(RECORDS TO PROCESS Opens)
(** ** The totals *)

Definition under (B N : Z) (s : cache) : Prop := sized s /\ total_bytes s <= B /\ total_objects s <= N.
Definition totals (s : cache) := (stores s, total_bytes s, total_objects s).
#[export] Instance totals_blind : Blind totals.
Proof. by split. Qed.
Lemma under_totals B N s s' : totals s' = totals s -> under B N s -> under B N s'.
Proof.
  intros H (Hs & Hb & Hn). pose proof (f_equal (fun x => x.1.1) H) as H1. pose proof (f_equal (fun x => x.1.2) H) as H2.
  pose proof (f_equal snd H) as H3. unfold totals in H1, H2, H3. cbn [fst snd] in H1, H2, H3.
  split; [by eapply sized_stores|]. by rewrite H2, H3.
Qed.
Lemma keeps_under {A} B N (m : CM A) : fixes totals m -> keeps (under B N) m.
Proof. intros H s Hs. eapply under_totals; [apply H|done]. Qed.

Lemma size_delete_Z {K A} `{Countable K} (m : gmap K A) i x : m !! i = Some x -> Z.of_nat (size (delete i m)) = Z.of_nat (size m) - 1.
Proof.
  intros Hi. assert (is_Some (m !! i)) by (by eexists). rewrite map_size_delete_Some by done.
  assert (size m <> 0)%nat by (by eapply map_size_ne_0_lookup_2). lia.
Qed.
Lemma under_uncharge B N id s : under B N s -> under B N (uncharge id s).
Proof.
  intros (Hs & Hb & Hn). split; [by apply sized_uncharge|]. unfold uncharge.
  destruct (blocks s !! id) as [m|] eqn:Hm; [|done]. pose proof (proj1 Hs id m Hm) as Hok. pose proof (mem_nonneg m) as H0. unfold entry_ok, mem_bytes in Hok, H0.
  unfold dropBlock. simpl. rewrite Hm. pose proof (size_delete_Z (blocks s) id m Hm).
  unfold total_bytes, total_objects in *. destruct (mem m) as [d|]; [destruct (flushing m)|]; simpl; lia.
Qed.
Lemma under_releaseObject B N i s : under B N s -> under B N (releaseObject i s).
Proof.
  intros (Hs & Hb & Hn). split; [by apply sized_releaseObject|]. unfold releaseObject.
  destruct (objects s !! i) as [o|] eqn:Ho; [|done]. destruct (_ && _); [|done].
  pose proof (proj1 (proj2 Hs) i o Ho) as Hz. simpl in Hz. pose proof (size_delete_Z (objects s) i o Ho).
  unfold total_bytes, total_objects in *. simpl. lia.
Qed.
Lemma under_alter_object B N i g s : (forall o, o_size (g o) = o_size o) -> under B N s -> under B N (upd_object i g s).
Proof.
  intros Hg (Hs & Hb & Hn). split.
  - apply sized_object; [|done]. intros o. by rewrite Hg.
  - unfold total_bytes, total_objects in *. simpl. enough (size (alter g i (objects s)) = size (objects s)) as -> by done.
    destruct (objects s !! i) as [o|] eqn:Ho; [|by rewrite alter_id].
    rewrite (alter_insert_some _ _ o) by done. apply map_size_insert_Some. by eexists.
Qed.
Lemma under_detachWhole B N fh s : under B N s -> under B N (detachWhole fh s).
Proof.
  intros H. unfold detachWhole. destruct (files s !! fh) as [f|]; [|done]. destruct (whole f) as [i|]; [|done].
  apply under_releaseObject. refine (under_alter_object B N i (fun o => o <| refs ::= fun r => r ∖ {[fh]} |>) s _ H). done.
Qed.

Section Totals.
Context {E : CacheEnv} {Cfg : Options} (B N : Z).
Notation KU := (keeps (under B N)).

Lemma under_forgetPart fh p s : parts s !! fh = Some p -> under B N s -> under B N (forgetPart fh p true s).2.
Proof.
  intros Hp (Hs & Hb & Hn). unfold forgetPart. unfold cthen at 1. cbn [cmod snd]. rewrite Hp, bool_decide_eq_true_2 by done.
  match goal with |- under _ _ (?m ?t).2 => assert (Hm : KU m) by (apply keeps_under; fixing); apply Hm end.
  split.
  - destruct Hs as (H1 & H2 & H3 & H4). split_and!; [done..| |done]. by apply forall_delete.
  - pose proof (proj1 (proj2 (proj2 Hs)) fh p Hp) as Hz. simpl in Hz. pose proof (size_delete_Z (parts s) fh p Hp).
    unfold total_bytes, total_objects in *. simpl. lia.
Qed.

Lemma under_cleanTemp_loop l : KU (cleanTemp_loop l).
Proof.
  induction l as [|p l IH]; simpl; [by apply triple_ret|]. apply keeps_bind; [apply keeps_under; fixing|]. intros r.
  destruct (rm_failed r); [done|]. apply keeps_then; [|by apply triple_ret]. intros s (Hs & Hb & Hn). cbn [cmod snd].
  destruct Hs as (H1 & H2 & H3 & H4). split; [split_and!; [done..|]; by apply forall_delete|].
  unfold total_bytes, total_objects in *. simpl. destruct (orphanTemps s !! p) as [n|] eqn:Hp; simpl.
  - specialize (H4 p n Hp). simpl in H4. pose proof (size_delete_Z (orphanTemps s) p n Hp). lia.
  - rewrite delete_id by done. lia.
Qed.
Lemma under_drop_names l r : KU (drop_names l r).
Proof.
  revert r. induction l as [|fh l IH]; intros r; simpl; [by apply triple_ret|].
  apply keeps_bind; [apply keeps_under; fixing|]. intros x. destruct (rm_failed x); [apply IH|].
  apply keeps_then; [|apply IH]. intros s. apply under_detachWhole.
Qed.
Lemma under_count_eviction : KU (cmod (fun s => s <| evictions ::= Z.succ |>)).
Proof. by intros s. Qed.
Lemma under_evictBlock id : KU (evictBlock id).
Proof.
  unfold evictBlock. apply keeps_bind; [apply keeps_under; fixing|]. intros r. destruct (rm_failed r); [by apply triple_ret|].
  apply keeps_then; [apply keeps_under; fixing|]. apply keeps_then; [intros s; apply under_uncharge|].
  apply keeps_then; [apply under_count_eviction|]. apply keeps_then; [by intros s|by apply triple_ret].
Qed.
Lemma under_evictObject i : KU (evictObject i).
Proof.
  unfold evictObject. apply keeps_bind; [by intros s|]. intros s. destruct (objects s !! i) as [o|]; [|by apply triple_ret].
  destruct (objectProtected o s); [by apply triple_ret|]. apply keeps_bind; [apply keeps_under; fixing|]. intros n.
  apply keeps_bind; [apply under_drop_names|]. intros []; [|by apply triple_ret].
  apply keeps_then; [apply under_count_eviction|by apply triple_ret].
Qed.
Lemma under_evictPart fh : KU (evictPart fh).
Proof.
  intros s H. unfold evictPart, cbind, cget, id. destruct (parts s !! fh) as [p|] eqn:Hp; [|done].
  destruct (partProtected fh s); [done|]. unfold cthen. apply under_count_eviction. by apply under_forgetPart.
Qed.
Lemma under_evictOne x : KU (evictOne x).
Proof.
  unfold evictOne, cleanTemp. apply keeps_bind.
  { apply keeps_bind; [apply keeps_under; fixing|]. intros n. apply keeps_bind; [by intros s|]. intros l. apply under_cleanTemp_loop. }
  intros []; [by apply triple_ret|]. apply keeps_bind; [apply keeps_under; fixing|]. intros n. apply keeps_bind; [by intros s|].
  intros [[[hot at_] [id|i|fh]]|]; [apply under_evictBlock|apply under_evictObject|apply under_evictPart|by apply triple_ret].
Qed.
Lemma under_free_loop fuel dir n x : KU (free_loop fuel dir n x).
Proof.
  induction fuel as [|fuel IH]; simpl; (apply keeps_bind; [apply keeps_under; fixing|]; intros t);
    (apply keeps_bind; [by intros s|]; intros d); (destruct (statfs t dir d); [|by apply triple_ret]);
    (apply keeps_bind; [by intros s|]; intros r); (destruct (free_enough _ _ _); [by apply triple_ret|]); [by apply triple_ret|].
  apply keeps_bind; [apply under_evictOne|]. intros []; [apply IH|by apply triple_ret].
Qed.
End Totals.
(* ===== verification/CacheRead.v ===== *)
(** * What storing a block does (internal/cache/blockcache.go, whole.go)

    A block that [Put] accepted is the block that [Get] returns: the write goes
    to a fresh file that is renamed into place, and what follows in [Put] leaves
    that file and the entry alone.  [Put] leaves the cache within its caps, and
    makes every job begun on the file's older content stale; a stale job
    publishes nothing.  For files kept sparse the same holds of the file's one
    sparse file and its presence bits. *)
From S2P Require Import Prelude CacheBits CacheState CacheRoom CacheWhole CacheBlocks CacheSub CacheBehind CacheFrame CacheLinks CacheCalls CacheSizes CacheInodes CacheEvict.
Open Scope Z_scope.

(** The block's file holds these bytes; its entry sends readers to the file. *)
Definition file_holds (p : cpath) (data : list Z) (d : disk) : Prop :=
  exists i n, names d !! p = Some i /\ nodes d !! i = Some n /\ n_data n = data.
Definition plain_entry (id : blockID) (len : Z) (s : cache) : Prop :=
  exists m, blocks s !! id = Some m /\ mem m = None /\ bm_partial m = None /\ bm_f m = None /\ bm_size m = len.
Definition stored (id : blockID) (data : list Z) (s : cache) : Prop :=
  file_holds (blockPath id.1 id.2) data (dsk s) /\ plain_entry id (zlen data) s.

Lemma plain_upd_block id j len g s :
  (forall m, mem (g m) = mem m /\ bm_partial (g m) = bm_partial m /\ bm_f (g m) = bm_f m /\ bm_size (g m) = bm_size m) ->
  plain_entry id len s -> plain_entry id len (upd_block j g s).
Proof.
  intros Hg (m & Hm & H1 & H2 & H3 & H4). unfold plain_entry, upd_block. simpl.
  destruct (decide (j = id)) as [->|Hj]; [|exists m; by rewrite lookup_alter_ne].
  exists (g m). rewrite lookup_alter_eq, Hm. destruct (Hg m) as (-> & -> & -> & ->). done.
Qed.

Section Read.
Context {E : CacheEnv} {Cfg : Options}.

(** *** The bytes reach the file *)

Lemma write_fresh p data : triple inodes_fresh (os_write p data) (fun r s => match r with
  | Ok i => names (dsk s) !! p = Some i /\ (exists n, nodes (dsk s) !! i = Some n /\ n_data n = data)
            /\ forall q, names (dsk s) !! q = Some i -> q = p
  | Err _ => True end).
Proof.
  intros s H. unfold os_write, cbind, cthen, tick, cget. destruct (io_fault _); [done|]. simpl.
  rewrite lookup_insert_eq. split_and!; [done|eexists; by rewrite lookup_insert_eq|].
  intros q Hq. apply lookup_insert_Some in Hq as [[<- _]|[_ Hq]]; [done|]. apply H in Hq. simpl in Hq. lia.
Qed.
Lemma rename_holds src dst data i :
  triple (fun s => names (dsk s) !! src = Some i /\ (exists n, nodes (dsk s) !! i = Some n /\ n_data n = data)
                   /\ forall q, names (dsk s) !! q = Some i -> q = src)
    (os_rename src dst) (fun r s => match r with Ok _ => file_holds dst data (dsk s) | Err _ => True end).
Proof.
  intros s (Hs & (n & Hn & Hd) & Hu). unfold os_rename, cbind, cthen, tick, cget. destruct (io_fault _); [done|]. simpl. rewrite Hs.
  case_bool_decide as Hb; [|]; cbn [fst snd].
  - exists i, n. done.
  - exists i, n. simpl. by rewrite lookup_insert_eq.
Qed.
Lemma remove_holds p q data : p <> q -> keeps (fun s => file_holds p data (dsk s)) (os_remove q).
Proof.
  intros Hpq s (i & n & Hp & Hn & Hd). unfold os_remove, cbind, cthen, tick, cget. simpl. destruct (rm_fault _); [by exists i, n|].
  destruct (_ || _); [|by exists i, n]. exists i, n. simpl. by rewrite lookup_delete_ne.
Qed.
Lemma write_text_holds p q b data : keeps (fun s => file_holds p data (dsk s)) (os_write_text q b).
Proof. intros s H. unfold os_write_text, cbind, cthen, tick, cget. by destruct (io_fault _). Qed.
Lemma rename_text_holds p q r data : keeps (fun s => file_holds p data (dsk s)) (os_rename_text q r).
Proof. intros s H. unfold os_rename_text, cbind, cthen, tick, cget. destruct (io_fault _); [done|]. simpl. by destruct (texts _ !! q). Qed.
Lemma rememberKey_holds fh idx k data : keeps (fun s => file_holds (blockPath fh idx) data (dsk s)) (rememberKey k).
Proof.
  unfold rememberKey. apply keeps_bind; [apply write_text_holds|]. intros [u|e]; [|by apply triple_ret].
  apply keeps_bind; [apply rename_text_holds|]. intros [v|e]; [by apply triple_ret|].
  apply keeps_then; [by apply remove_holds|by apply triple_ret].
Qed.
(RECORDS TO PROCESS Closes)
Since only part of the listing is wanted, copy exactly the lines from the one holding "exists i n, names" to the one holding "(forall m, mem", both included.

  exists i n, names d !! p = Some i /\ nodes d !! i = Some n /\ n_data n = data.
Definition plain_entry (id : blockID) (len : Z) (s : cache) : Prop :=
  exists m, blocks s !! id = Some m /\ mem m = None /\ bm_partial m = None /\ bm_f m = None /\ bm_size m = len.
Definition stored (id : blockID) (data : list Z) (s : cache) : Prop :=
  file_holds (blockPath id.1 id.2) data (dsk s) /\ plain_entry id (zlen data) s.

Lemma plain_upd_block id j len g s :
  (forall m, mem (g m) = mem m /\ bm_partial (g m) = bm_partial m /\ bm_f (g m) = bm_f m /\ bm_size (g m) = bm_size m) ->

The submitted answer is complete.